26. Natural Theory / A. Speculations on Nature / 3. Natural Function
Some words, such as 'knife', have a meaning which involves its function [Foot]
     Full Idea: The word 'knife' names an object in respect of its function. That is not to say (simply) that it names an object which has a function, but also that the function is involved in the meaning of the word.
     From: Philippa Foot (Goodness and Choice [1961], p.134)
     A reaction: It seems faintly possible that someone (a child, perhaps) could know the word and recognise the object, but not know what the object is for. Ditto with other things which have functional names.
26. Natural Theory / A. Speculations on Nature / 6. Early Matter Theories / g. Atomism
The 17th century reintroduced atoms as mathematical modes of Euclidean space [Rowlands]
     Full Idea: The seventeenth century revolution reintroduced the classical concept of the atom in somewhat new attire as an essentially mathematical entity whose primary qualities could be precisely quantified as modes or aspects of Euclidean space.
     From: Mark Rowlands (Externalism [2003], Ch.2)
     A reaction: Obviously this very abstract view of atoms didn't last, once they began to identify specific physical atoms, such as oxygen. This view fits in with Newton's use of pure (abstract) points such as the 'centre of gravity'.
26. Natural Theory / B. Natural Kinds / 2. Defining Kinds
Natural kinds are defined by their real essence, as in gold having atomic number 79 [Rowlands]
     Full Idea: Part of what it means to be a natural kind is that they are defined by a real essence, a constitution that marks them out as the substance they are (as water is essentially H2O, and gold essentially has atomic number 79).
     From: Mark Rowlands (Externalism [2003], Ch.6)
     A reaction: A 'real essence' would be the opposite of a 'conventional essence', which is just a human way of seeing things.
27. Natural Reality / B. Modern Physics / 2. Electrodynamics / b. Fields
In theories of fields, space-time points or regions are causal agents [Field,H]
     Full Idea: According to theories that take the notion of a field seriously, space-time points or regions are fully-fledge causal agents.
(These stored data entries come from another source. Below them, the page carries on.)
(* ===== verification/Names.v ===== *)
(** Tags and their names: [include/merlion_tsdb/chunkenc/encoding.hpp] and
    [include/merlion_tsdb/encoding/error.hpp]. An [Encoding] is the byte on disk,
    which [static_cast] takes from the file without a check, so the functions
    are total on bytes; [Encoding_None] and [Encoding_XOR] are in [Chunks], which
    uses them. *)

From Stdlib Require Import String.
From S2P Require Import Prelude Ordered Varint Chunks Meta.

(** * Encodings *)

Definition Encoding_Histogram : Z := 2.
Definition Encoding_FloatHistogram : Z := 3.
Definition Encoding_XOR2 : Z := 4.

(** [to_string(Encoding)]: the last case is the fall-through after the switch. *)
Definition encoding_to_string (e : Z) : str :=
  if e =? Encoding_None then text "none"
  else if e =? Encoding_XOR then text "XOR"
  else if e =? Encoding_Histogram then text "histogram"
  else if e =? Encoding_FloatHistogram then text "floathistogram"
  else if e =? Encoding_XOR2 then text "XOR2"
  else text "<unknown>".

(** The kind of value an iterator exposes. *)
Inductive ValueType : Type :=
| ValueType_None
| ValueType_Float
| ValueType_Histogram
| ValueType_FloatHistogram.

(** The values the declaration fixes. *)
Definition ValueType_value (v : ValueType) : Z :=
  match v with
  | ValueType_None => 0
  | ValueType_Float => 1
  | ValueType_Histogram => 2
  | ValueType_FloatHistogram => 3
  end.

(** * Errors *)

(** [to_string(ReadError)]. *)
Definition read_error_to_string (e : ReadError) : str :=
  match e with
  | EndOfStream => text "end of stream"
  | UnexpectedEnd => text "unexpected end of stream"
  | VarintOverflow => text "varint overflow"
  end.

(** * Facts *)

(** A name identifies its tag: the enumerators have distinct names, and every
    other byte has the name of none of them. *)
Lemma encoding_to_string_inj e e' :
  encoding_to_string e = encoding_to_string e' →
  e = e' ∨ ¬ (0 <= e <= 4) ∧ ¬ (0 <= e' <= 4).
Proof.
  unfold encoding_to_string, Encoding_None, Encoding_XOR, Encoding_Histogram, Encoding_FloatHistogram, Encoding_XOR2.
  repeat case_match; intros [=]; lia.
Qed.

#[export] Instance read_error_to_string_inj : Inj (=) (=) read_error_to_string.
Proof. by intros [] []. Qed.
     From: Hartry Field (Science without Numbers [1980], n 23)
27. Natural Reality / C. Space / 4. Substantival Space
Both philosophy and physics now make substantivalism more attractive [Field,H]
     Full Idea: In general, it seems to me that recent developments in both philosophy and physics have made substantivalism a much more attractive position than it once was.
     From: Hartry Field (Science without Numbers [1980], 4)
     A reaction: I'm intrigued as to what philosophical developments are involved in this. The arrival of fields is the development in physics.
27. Natural Reality / C. Space / 5. Relational Space
Relational space is problematic if you take the idea of a field seriously [Field,H]
     Full Idea: The problem of the relational view of space is especially acute in the context of physical theories that take the notion of a field seriously, e.g. classical electromagnetic theory.
     From: Hartry Field (Science without Numbers [1980], 4)
     A reaction: In the Leibniz-Clarke debate I sided with the Newtonian Clarke (defending absolute space), and it looks like modern science agrees with me. Nothing exists purely as relations.
27. Natural Reality / G. Biology / 4. Ecology
It is common to see the value of nature in one feature, such as life, diversity, or integrity [Rowlands]
     Full Idea: In recent environmental philosophy it is common to see the value of nature identified with one or another natural feature of the environment: life, diversity, ecosystemic integrity and so on.
     From: Mark Rowlands (Externalism [2003], Ch.11)
     A reaction: This thought seems to be asking for the Open Question argument. What is so good about life, or diversity? Our strongest intuition must be that the survival of the ecosystem, and whatever makes that possible, is the highest value.